Working under this theory, population geneticists represent different alleles as different variables in their mathematical models. The variable p, for example, often represents the frequency of a particular allele, say Y for the trait of yellow in Mendel’s peas, while the variable q represents the frequency of y alleles that confer the color green. If these are the only two possible alleles for a given locus in the population, p + q = 1. In other words, all the p alleles and all the q alleles comprise all of the alleles for that locus in the population.

However, what ultimately interests most biologists is not the frequencies of different alleles, but the frequencies of the resulting genotypes, known as the population’s genetic structure, from which scientists can surmise phenotype distribution. If we observe the phenotype, we can know only the homozygous recessive allele's genotype. The calculations provide an estimate of the remaining genotypes. Since each individual carries two alleles per gene, if we know the allele frequencies (p and q), predicting the genotypes' frequencies is a simple mathematical calculation to determine the probability of obtaining these genotypes if we draw two alleles at random from the gene pool.
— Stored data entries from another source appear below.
(* ===== verification/KHeap.v ===== *)
(** The kernel heap (kernel/kheap.c): blocks between a header and a footer, tiled
    from [start_address] to [end_address], and an index of the holes among them. *)

From S2P Require Import Prelude Words Console Memory CLib OrderedArray Allocator.
#[local] Open Scope Z_scope.

(** * Layout *)

Definition KHEAP_INITIAL_SIZE : Z := 0x20000.
Definition HEAP_INDEX_SIZE : Z := 0x1000.
Definition HEAP_MAGIC : Z := 0xDEADBABA.
Definition HEAP_MIN_SIZE : Z := 0x10000.
Definition HEAP_BLOCK_SIZE : Z := 4096.

(** [header_t] at [h]: [magic], [is_hole], three bytes of padding, [size]. *)
Definition sizeof_header : Z := 16.
Definition hdr_magic (m : mem) (h : Z) : Z := load32 m h.
Definition hdr_is_hole (m : mem) (h : Z) : Z := load8 m (h + 4).
Definition hdr_size (m : mem) (h : Z) : Z := load64 m (h + 8).
Definition set_header (h is_hole size : Z) (m : mem) : mem :=
  store64 (h + 8) size (store8 (h + 4) is_hole (store32 h HEAP_MAGIC m)).
Definition set_is_hole (h v : Z) (m : mem) : mem := store8 (h + 4) v m.
Definition set_size (h v : Z) (m : mem) : mem := store64 (h + 8) v m.

(** [footer_t] at [f]: [magic], four bytes of padding, [header]. *)
Definition sizeof_footer : Z := 16.
Definition ftr_magic (m : mem) (f : Z) : Z := load32 m f.
Definition ftr_header (m : mem) (f : Z) : Z := load64 m (f + 8).
Definition set_ftr_header (f header : Z) (m : mem) : mem := store64 (f + 8) header m.
Definition set_footer (f header : Z) (m : mem) : mem := set_ftr_header f header (store32 f HEAP_MAGIC m).

(** [heap_t] at [heap]; its [index] comes first. *)
Definition sizeof_heap : Z := 64.
Definition start_address (m : mem) (heap : Z) : Z := load64 m (heap + 32).
Definition end_address (m : mem) (heap : Z) : Z := load64 m (heap + 40).
Definition max_address (m : mem) (heap : Z) : Z := load64 m (heap + 48).
Definition set_end_address (heap v : Z) (m : mem) : mem := store64 (heap + 40) v m.

(** The memory, the memory manager, [kheap], and what was printed. *)
Record hstate (P : Type) := HState {
  hs_mem : mem;
  hs_pages : P;
  kheap : Z;
  hs_out : list out
}.
Arguments HState {P}.
Arguments hs_mem {P}.
Arguments hs_pages {P}.
Arguments kheap {P}.
Arguments hs_out {P}.

Definition upd_mem {P} (f : mem -> mem) (s : hstate P) : hstate P :=
  HState (f (hs_mem s)) (hs_pages s) (kheap s) (hs_out s).
Definition set_pages {P} (p : P) (s : hstate P) : hstate P :=
  HState (hs_mem s) p (kheap s) (hs_out s).
Definition print {P} (b : bool) (str : string) (s : hstate P) : hstate P :=
  if b then HState (hs_mem s) (hs_pages s) (kheap s) (hs_out s ++ [Putsln str]) else s.

(** * Operations *)

Definition header_t_less_than (m : mem) (a b : Z) : bool := hdr_size m a <? hdr_size m b.

(** The next page boundary, as [expand], [contract] and [create_heap] compute it. *)
Definition page_round (v : Z) : Z :=
  if Z.land v 0xFFF =? 0 then v else (Z.land v 0xFFFFF000 + 0x1000)%word.

(** Whether the hole at [header] can take [size] bytes. *)
Definition hole_fits (size page_align : Z) (m : mem) (header : Z) : bool :=
  if 0 <? page_align then
    let offset := if Z.land (header + sizeof_header) 0xFFF =? 0 then 0
                  else HEAP_BLOCK_SIZE - (header + sizeof_header)%word mod HEAP_BLOCK_SIZE in
    (offset <? hdr_size m header) && (size <=? (hdr_size m header - offset)%word)
  else size <=? hdr_size m header.

(** [-1], as a [uint64_t], when there is none. *)
Definition find_smallest_hole (size page_align heap : Z) (m : mem) : Z :=
  default all_ones (for_first 0 (arr_size m heap) (fun iterator =>
    if hole_fits size page_align m (lookup_ordered_array iterator heap m) then Some iterator else None)).

(** A hole of its own in front of a page-aligned block: where the block starts and
    what is left of the hole. *)
Definition split_front (pos orig_size : Z) (m : mem) : Z * Z * mem :=
  let new_location := (pos + HEAP_BLOCK_SIZE - Z.land pos 0xFFF - sizeof_header)%word in
  let front := (HEAP_BLOCK_SIZE - Z.land pos 0xFFF - sizeof_header)%word in
  let m := set_footer (new_location - sizeof_footer)%word pos (set_header pos 1 front m) in
  (new_location, (orig_size - hdr_size m pos)%word, m).

(** [alloc] once a hole was found: line 299 to the end. *)
Definition alloc_take (iterator size new_size page_align heap : Z) (m : mem) : Z * mem :=
  let pos := lookup_ordered_array iterator heap m in
  let orig_size := hdr_size m pos in
  let rest := (orig_size - new_size)%word in
  let '(size, new_size) :=
    if rest <? sizeof_header + sizeof_footer then ((size + rest)%word, orig_size) else (size, new_size) in
  let '(pos, orig_size, m) :=
    if negb (page_align =? 0) && negb (Z.land (pos + sizeof_header) 0xFFF =? 0)
    then split_front pos orig_size m
    else (pos, orig_size, remove_ordered_array iterator heap m) in
  let m := set_footer (pos + sizeof_header + size)%word pos (set_header pos 0 new_size m) in
  let left := (orig_size - new_size)%word in
  let m :=
    if 0 <? left then
      let hole := (pos + sizeof_header + size + sizeof_footer)%word in
      let m := set_header hole 1 left m in
      let footer := (hole + orig_size - new_size - sizeof_footer)%word in
      let m := if footer <? end_address m heap then set_footer footer hole m else m in
      insert_ordered_array header_t_less_than hole heap m
    else m in
  ((pos + sizeof_header)%word, m).

(** The index and address of the hole with the highest address. *)
Definition endmost_header (heap : Z) (m : mem) : Z * Z :=
  for_range 0 (arr_size m heap) (fun iterator '(idx, value) =>
    let tmp := lookup_ordered_array iterator heap m in
    if value <? tmp then (iterator, tmp) else (idx, value)) (all_ones, 0).

(** What [alloc] does to the memory after [expand]. *)
Definition adjust_last (old_length old_end new_length heap : Z) (m : mem) : mem :=
  let '(idx, _) := endmost_header heap m in
  if idx =? all_ones then
    let m := set_header old_end 1 (new_length - old_length)%word m in
    let m := set_footer (old_end + hdr_size m old_end - sizeof_footer)%word old_end m in
    insert_ordered_array header_t_less_than old_end heap m
  else
    let header := lookup_ordered_array idx heap m in
    let m := set_size header (hdr_size m header + (new_length - old_length))%word m in
    set_footer (header + hdr_size m header - sizeof_footer)%word header m.

Section heap.
Context {P : Type} `{KernelPages P}.
(** The address of the function [header_t_less_than]. *)
Context (less_than_addr : Z).
Implicit Types (s : hstate P).

Definition expand (new_size heap : Z) s : option (hstate P) :=
  let old_size := (end_address (hs_mem s) heap - start_address (hs_mem s) heap)%word in
  let s := print (new_size <? old_size) "expand: new_size smaller than current size" s in
  let new_size := page_round new_size in
  let new_end := (start_address (hs_mem s) heap + new_size)%word in
  let s := print (max_address (hs_mem s) heap <? new_end) "expand: expanded address exceeds maximum" s in
  '(_, p) ← alloc_kernel_page ((new_size - old_size)%word / HEAP_BLOCK_SIZE) (hs_pages s);
  Some (upd_mem (set_end_address heap new_end) (set_pages p s)).

Definition contract (new_size heap : Z) s : Z * hstate P :=
  let old_size := (end_address (hs_mem s) heap - start_address (hs_mem s) heap)%word in
  let s := print true "contracting" s in
  let s := print (old_size <=? new_size) "contract: contracting, but new_size is larger than old_size" s in
  let new_size := page_round new_size in
  let new_size := if new_size <? HEAP_MIN_SIZE then HEAP_MIN_SIZE else new_size in
  let start := start_address (hs_mem s) heap in
  let p := free_kernel_page (start + new_size)%word ((old_size - new_size)%word / HEAP_BLOCK_SIZE) (hs_pages s) in
  (new_size, upd_mem (set_end_address heap (start + new_size)%word) (set_pages p s)).

Definition create_heap (start end_addr max supervisor readonly : Z) s : option (Z * hstate P) :=
  let heap := start in
  let s := print (negb (Z.land start 0xFFF =? 0)) "Start address not page-aligned" s in
  let s := print (negb (Z.land end_addr 0xFFF =? 0)) "End address not page-aligned" s in
  m ← place_ordered_array heap (start + sizeof_heap)%word HEAP_INDEX_SIZE less_than_addr (hs_mem s);
  let start := page_round (start + (8 * HEAP_INDEX_SIZE + sizeof_heap))%word in
  let m := store8 (heap + 57) readonly (store8 (heap + 56) supervisor
             (store64 (heap + 48) max (store64 (heap + 40) end_addr (store64 (heap + 32) start m)))) in
  let m := set_header start 1 (end_addr - start)%word m in
  Some (heap, upd_mem (fun _ => insert_ordered_array header_t_less_than start heap m) s).

(** [fuel] bounds the recursion after [expand]. *)
Fixpoint alloc (fuel : nat) (size page_align heap : Z) s : option (Z * hstate P) :=
  match fuel with
  | O => None
  | S fuel =>
      let new_size := (size + sizeof_header + sizeof_footer)%word in
      let iterator := find_smallest_hole new_size page_align heap (hs_mem s) in
      if iterator =? all_ones then
        let old_end := end_address (hs_mem s) heap in
        let old_length := (old_end - start_address (hs_mem s) heap)%word in
        s ← expand (old_length + new_size)%word heap s;
        let new_length := (end_address (hs_mem s) heap - start_address (hs_mem s) heap)%word in
        alloc fuel size page_align heap (upd_mem (adjust_last old_length old_end new_length heap) s)
      else
        let '(p, m) := alloc_take iterator size new_size page_align heap (hs_mem s) in
        Some (p, upd_mem (fun _ => m) s)
  end.

(** The index of the first entry [header], else the size. *)
Definition index_of (header heap : Z) (m : mem) : Z :=
  default (arr_size m heap) (for_first 0 (arr_size m heap) (fun i =>
    if lookup_ordered_array i heap m =? header then Some i else None)).

(** "Unify left": the header, whether it must be added to the index. *)
Definition unify_left (header footer : Z) (m : mem) : Z * bool * mem :=
  let test_footer := (header - sizeof_footer)%word in
  if (ftr_magic m test_footer =? HEAP_MAGIC) && (hdr_is_hole m (ftr_header m test_footer) =? 1) then
    let cache_size := hdr_size m header in
    let header := ftr_header m test_footer in
    let m := set_ftr_header footer header m in
    (header, false, set_size header (hdr_size m header + cache_size)%word m)
  else (header, true, m).

(** "Unify right": the footer. *)
Definition unify_right (header footer heap : Z) s : Z * hstate P :=
  let test_header := (footer + sizeof_footer)%word in
  let m := hs_mem s in
  if (hdr_magic m test_header =? HEAP_MAGIC) && negb (hdr_is_hole m test_header =? 0) then
    let s := upd_mem (set_size header (hdr_size m header + hdr_size m test_header)%word) s in
    let footer := (test_header + hdr_size (hs_mem s) test_header - sizeof_footer)%word in
    let i := index_of test_header heap (hs_mem s) in
    let s := print (arr_size (hs_mem s) heap <=? i) "free: iterator failed to find item to unify" s in
    (footer, upd_mem (remove_ordered_array i heap) s)
  else (footer, s).

(** The heap gives back its end. *)
Definition free_contract (header test_header heap : Z) s : hstate P :=
  let old_length := (end_address (hs_mem s) heap - start_address (hs_mem s) heap)%word in
  let '(new_length, s) := contract (header - start_address (hs_mem s) heap)%word heap s in
  let m := hs_mem s in
  if 0 <? (hdr_size m header - (old_length - new_length))%word then
    let m := set_size header (hdr_size m header - (old_length - new_length))%word m in
    upd_mem (fun _ => set_footer (header + hdr_size m header - sizeof_footer)%word header m) s
  else
    let iterator := index_of test_header heap m in
    if iterator <? arr_size m heap then upd_mem (remove_ordered_array iterator heap) s else s.

Definition free (p heap : Z) s : hstate P :=
  if p =? 0 then s
  else
    let header := (p - sizeof_header)%word in
    let footer := (header + hdr_size (hs_mem s) header - sizeof_footer)%word in
    let s := print (negb (hdr_magic (hs_mem s) header =? HEAP_MAGIC)) "free: header magic bad" s in
    let s := print (negb (ftr_magic (hs_mem s) footer =? HEAP_MAGIC)) "free: footer magic bad" s in
    let '(header, do_add, m) := unify_left header footer (set_is_hole header 1 (hs_mem s)) in
    let test_header := (footer + sizeof_footer)%word in
    let '(footer, s) := unify_right header footer heap (upd_mem (fun _ => m) s) in
    let s := if (footer + sizeof_footer)%word =? end_address (hs_mem s) heap
             then free_contract header test_header heap s else s in
    if do_add then upd_mem (insert_ordered_array header_t_less_than header heap) s else s.

(** ** The interface *)

Definition kheap_init s : option (hstate P) :=
  if (KHEAP_INITIAL_SIZE - HEAP_INDEX_SIZE * 8 + HEAP_BLOCK_SIZE)%Z <? HEAP_MIN_SIZE
  then Some (print true "[KHEAP] cannot initialize heap due to bad size constants." s)
  else
    '(kheap_start, p) ← alloc_kernel_page (KHEAP_INITIAL_SIZE / HEAP_BLOCK_SIZE) (hs_pages s);
    '(h, s) ← create_heap kheap_start (kheap_start + KHEAP_INITIAL_SIZE)%word 0xd0000000 0 0 (set_pages p s);
    Some (print true "[KHEAP] kernel heap initialized." (HState (hs_mem s) (hs_pages s) h (hs_out s))).

(** The page count that [kmalloc_int] passes on while there is no heap. *)
Definition early_pages (sz : Z) : Z :=
  if Z.land sz 0xFFF =? 0 then sz else Z.land sz 0xFFFFF000 / 0x1000.

Definition kmalloc_int (fuel : nat) (sz align : Z) s : option (Z * hstate P) :=
  if sz =? 0 then Some (0, s)
  else if negb (kheap s =? 0) then alloc fuel sz (uint8_t align) (kheap s) s
  else '(a, p) ← alloc_kernel_page (early_pages sz) (hs_pages s); Some (a, set_pages p s).

Definition kheap_kmalloc (fuel : nat) (sz : Z) s := kmalloc_int fuel sz 0 s.
Definition kmalloc_a (fuel : nat) (sz : Z) s := kmalloc_int fuel sz 1 s.
Definition kmalloc_p (fuel : nat) (sz : Z) s := kmalloc_int fuel sz 0 s.
Definition kmalloc_ap (fuel : nat) (sz : Z) s := kmalloc_int fuel sz 1 s.
Definition kheap_kfree (p : Z) s : hstate P := free p (kheap s) s.
End heap.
In the above scenario, an individual pea plant could be pp (YY), and thus produce yellow peas; pq (Yy), also yellow; or qq (yy), and thus produce green peas (Figure). In other words, the frequency of pp individuals is simply p2; the frequency of pq individuals is 2pq; and the frequency of qq individuals is q2. Again, if p and q are the only two possible alleles for a given trait in the population, these genotypes frequencies will sum to one: p2 + 2pq + q2 = 1.

Art Connection

In plants, violet flower color (V) is dominant over white (v). If p = 0.8 and q = 0.2 in a population of 500 plants, how many individuals would you expect to be homozygous dominant (VV), heterozygous (Vv), and homozygous recessive (vv)? How many plants would you expect to have violet flowers, and how many would have white flowers?

In theory, if a population is at equilibrium—that is, there are no evolutionary forces acting upon it—generation after generation would have the same gene pool and genetic structure, and these equations would all hold true all of the time. Of course, even Hardy and Weinberg recognized that no natural population is immune to evolution. Populations in nature are constantly changing in genetic makeup due to drift, mutation, possibly migration, and selection. As a result, the only way to determine the exact distribution of phenotypes in a population is to go out and count them. However, the Hardy-Weinberg principle gives scientists a mathematical baseline of a non-evolving population to which they can compare evolving populations and thereby infer what evolutionary forces might be at play. If the frequencies of alleles or genotypes deviate from the value expected from the Hardy-Weinberg equation, then the population is evolving.